**Work required**
From the entries that follow, list every line in which the string "truthy" appears.

(Stored items from a collection)

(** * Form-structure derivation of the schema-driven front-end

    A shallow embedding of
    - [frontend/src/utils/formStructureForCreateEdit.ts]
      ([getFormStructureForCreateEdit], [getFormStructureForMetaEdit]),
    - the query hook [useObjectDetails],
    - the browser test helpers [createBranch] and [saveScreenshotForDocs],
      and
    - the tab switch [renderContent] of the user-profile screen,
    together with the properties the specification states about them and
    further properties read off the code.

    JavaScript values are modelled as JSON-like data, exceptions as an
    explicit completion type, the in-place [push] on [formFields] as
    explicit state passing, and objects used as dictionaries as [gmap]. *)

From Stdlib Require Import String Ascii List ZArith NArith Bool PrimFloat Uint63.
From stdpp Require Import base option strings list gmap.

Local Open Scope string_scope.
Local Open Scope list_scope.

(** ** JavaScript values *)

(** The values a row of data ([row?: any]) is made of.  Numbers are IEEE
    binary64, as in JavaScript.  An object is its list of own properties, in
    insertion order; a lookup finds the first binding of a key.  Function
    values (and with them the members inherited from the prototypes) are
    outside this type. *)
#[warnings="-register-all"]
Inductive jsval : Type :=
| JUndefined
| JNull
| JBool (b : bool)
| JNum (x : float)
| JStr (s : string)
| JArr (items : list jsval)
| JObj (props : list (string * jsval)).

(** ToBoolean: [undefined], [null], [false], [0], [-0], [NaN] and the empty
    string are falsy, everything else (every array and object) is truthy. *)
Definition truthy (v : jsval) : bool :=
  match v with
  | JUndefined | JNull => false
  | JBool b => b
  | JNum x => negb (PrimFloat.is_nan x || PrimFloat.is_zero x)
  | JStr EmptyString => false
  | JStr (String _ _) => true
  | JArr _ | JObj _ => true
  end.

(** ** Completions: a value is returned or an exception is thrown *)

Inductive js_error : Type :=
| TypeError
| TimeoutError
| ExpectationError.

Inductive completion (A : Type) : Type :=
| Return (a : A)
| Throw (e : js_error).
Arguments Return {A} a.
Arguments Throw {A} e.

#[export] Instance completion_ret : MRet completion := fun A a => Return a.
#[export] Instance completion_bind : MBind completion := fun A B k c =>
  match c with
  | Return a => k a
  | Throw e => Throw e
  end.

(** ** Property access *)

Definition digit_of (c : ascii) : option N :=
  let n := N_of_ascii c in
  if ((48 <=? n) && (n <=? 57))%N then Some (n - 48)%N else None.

**Result of this task**
    string are falsy, everything else (every array and object) is truthy. *)
Definition truthy (v : jsval) : bool :=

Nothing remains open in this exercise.